TASK DIRECTIONS:
In the data, extract each line that holds the string "encoder".

START TASK DATA

(* ===== verification/DohWire.v ===== *)
(** * DNS messages of the DoH resolver: [alr_doh/alr_doh_wire.c]

    The query encoder, the base64url encoder of the GET request and the response parser.
    A read outside the message is [None], a C string is a byte list without NUL, and the
    buffer an encoder fills is the list it returns. *)

From S2P Require Import Prelude Bytes.
Open Scope Z_scope.

Definition ALR_DNS_T_A : Z := 1.
Definition ALR_DNS_T_AAAA : Z := 28.
Definition ALR_DNS_C_IN : Z := 1.
Definition ALR_DNS_RCODE_NOERROR : Z := 0.
Definition ALR_DOH_MAX_QNAME : nat := 255.
Definition ALR_DOH_MAX_ADDRS : nat := 16.
Definition ALR_DOH_OK : Z := 0.
Definition ALR_DOH_E_BADNAME : Z := -1.
Definition ALR_DOH_E_SMALLBUF : Z := -2.
Definition ALR_DOH_E_TRUNC : Z := -3.
Definition ALR_DOH_E_FORMAT : Z := -4.
Definition ALR_DOH_E_BADTYPE : Z := -5.

Definition put16 (v : Z) : bytes := [byte_of (Z.shiftr v 8); byte_of (Z.land v 0xff)].
Definition get8 (msg : bytes) (i : nat) : option Z := byte_val <$> msg !! i.
Definition get16 (msg : bytes) (i : nat) : option Z :=
  a ← get8 msg i; b ← get8 msg (S i); Some (Z.lor (Z.shiftl a 8) b).

(** ** The query *)

Definition dot : byte := "."%byte.
(** The number of bytes before the next dot or the end. *)
Fixpoint label_len (s : bytes) : nat :=
  match s with
  | c :: s' => if bool_decide (c = dot) then O else S (label_len s')
  | [] => O
  end.
(** The QNAME loop: an error code, or the octets counted and what has been written. *)
Fixpoint qname_loop (fuel : nat) (s : bytes) (name_octets : nat) (out : bytes) (outcap : nat)
    : Z + nat * bytes :=
  match fuel, s with
  | _, [] => inr (name_octets, out)
  | O, _ => inr (name_octets, out)
  | S fuel, _ =>
      let llen := label_len s in
      let rest := drop llen s in
      if (llen =? 0)%nat then
        match rest with [] => inr (name_octets, out) | _ => inl ALR_DOH_E_BADNAME end
      else if (63 <? llen)%nat then inl ALR_DOH_E_BADNAME
      else
        let name_octets := (name_octets + (1 + llen))%nat in
        if (ALR_DOH_MAX_QNAME <? name_octets)%nat then inl ALR_DOH_E_BADNAME
        else if (outcap <? length out + 1 + llen + 1 + 4)%nat then inl ALR_DOH_E_SMALLBUF
        else
          qname_loop fuel (match rest with _ :: r => r | [] => [] end) name_octets
            (out ++ byte_of (Z.of_nat llen) :: take llen s) outcap
  end.
Definition query_header (id : Z) : bytes :=
  put16 id ++ put16 0x0100 ++ put16 1 ++ put16 0 ++ put16 0 ++ put16 0.
Definition alr_doh_build_query (id : Z) (qname : option bytes) (qtype : Z) (outcap : nat)
    : Z + bytes :=
  if negb (qtype =? ALR_DNS_T_A) && negb (qtype =? ALR_DNS_T_AAAA) then inl ALR_DOH_E_BADTYPE
  else match qname with
  | None => inl ALR_DOH_E_BADNAME
  | Some s =>
      if (outcap <? 12 + 1 + 4)%nat then inl ALR_DOH_E_SMALLBUF
      else match qname_loop (length s) s 0 (query_header id) outcap with
      | inl e => inl e
      | inr (name_octets, out) =>
          if (outcap <? length out + 1 + 4)%nat then inl ALR_DOH_E_SMALLBUF
          else if (name_octets =? 0)%nat then inl ALR_DOH_E_BADNAME
          else inr (out ++ Byte.x00 :: put16 qtype ++ put16 ALR_DNS_C_IN)
      end
  end.

(** ** base64url *)

Definition b64_alphabet : bytes :=
  "ABCDEFGHIJKLMNOPQRSTUVWXYZabcdefghijklmnopqrstuvwxyz0123456789-_".
Definition b64_char (v : Z) : byte := b64_alphabet !!! Z.to_nat (Z.land v 0x3f).
Fixpoint b64_loop (s : bytes) : bytes :=
  match s with
  | a :: b :: c :: s' =>
      let v := Z.lor (Z.lor (Z.shiftl (byte_val a) 16) (Z.shiftl (byte_val b) 8)) (byte_val c) in
      b64_char (Z.shiftr v 18) :: b64_char (Z.shiftr v 12) :: b64_char (Z.shiftr v 6)
        :: b64_char v :: b64_loop s'
  | [a; b] =>
      let v := Z.lor (Z.shiftl (byte_val a) 16) (Z.shiftl (byte_val b) 8) in
      [b64_char (Z.shiftr v 18); b64_char (Z.shiftr v 12); b64_char (Z.shiftr v 6)]
  | [a] =>
      let v := Z.shiftl (byte_val a) 16 in
      [b64_char (Z.shiftr v 18); b64_char (Z.shiftr v 12)]
  | [] => []
  end.
Definition b64_need (inlen : nat) : nat :=
  (inlen / 3 * 4 + (if (inlen mod 3 =? 0)%nat then 0 else inlen mod 3 + 1))%nat.
Definition alr_doh_base64url (s : bytes) (outcap : nat) : Z + bytes :=
  if (outcap <? b64_need (length s) + 1)%nat then inl ALR_DOH_E_SMALLBUF else inr (b64_loop s).

(** ** The response *)

Definition MAX_JUMPS : nat := 64.
Inductive skip_res := SkipOob | SkipFuel | SkipErr | SkipOk (pos : nat).
(** [skip_name]; [adv] is [advanced_to] once a pointer was taken. *)
Fixpoint skip_loop (fuel : nat) (msg : bytes) (i : nat) (adv : option nat) (jumps : nat)
    : skip_res :=
  match fuel with
  | O => SkipFuel
  | S fuel =>
      if (length msg <=? i)%nat then SkipErr
      else match get8 msg i with
      | None => SkipOob
      | Some b =>
          if Z.land b 0xc0 =? 0xc0 then
            if (length msg <=? i + 1)%nat then SkipErr
            else
              let adv := Some (default (i + 2)%nat adv) in
              if (MAX_JUMPS <? jumps + 1)%nat then SkipErr
              else match get8 msg (i + 1) with
              | None => SkipOob
              | Some b2 =>
                  let off := Z.to_nat (Z.lor (Z.shiftl (Z.land b 0x3f) 8) b2) in
                  if (length msg <=? off)%nat then SkipErr
                  else skip_loop fuel msg off adv (jumps + 1)
              end
          else if negb (Z.land b 0xc0 =? 0) then SkipErr
          else if b =? 0 then SkipOk (default (i + 1)%nat adv)
          else
            let i := (i + (1 + Z.to_nat b))%nat in
            if (length msg <? i)%nat then SkipErr else skip_loop fuel msg i adv jumps
      end
  end.
(** Between two jumps the position only grows, so this many iterations are enough. *)
Definition skip_fuel (msg : bytes) : nat := ((MAX_JUMPS + 1) * (length msg + 1))%nat.
Definition skip_name (msg : bytes) (pos : nat) : skip_res :=
  skip_loop (skip_fuel msg) msg pos None 0.

Record alr_doh_result := mk_res { rcode : Z; addrs : list bytes }.
Definition count (r : alr_doh_result) : nat := length (addrs r).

END TASK DATA

EXERCISE OUTPUT:
    The query encoder, the base64url encoder of the GET request and the response parser.
    buffer an encoder fills is the list it returns. *)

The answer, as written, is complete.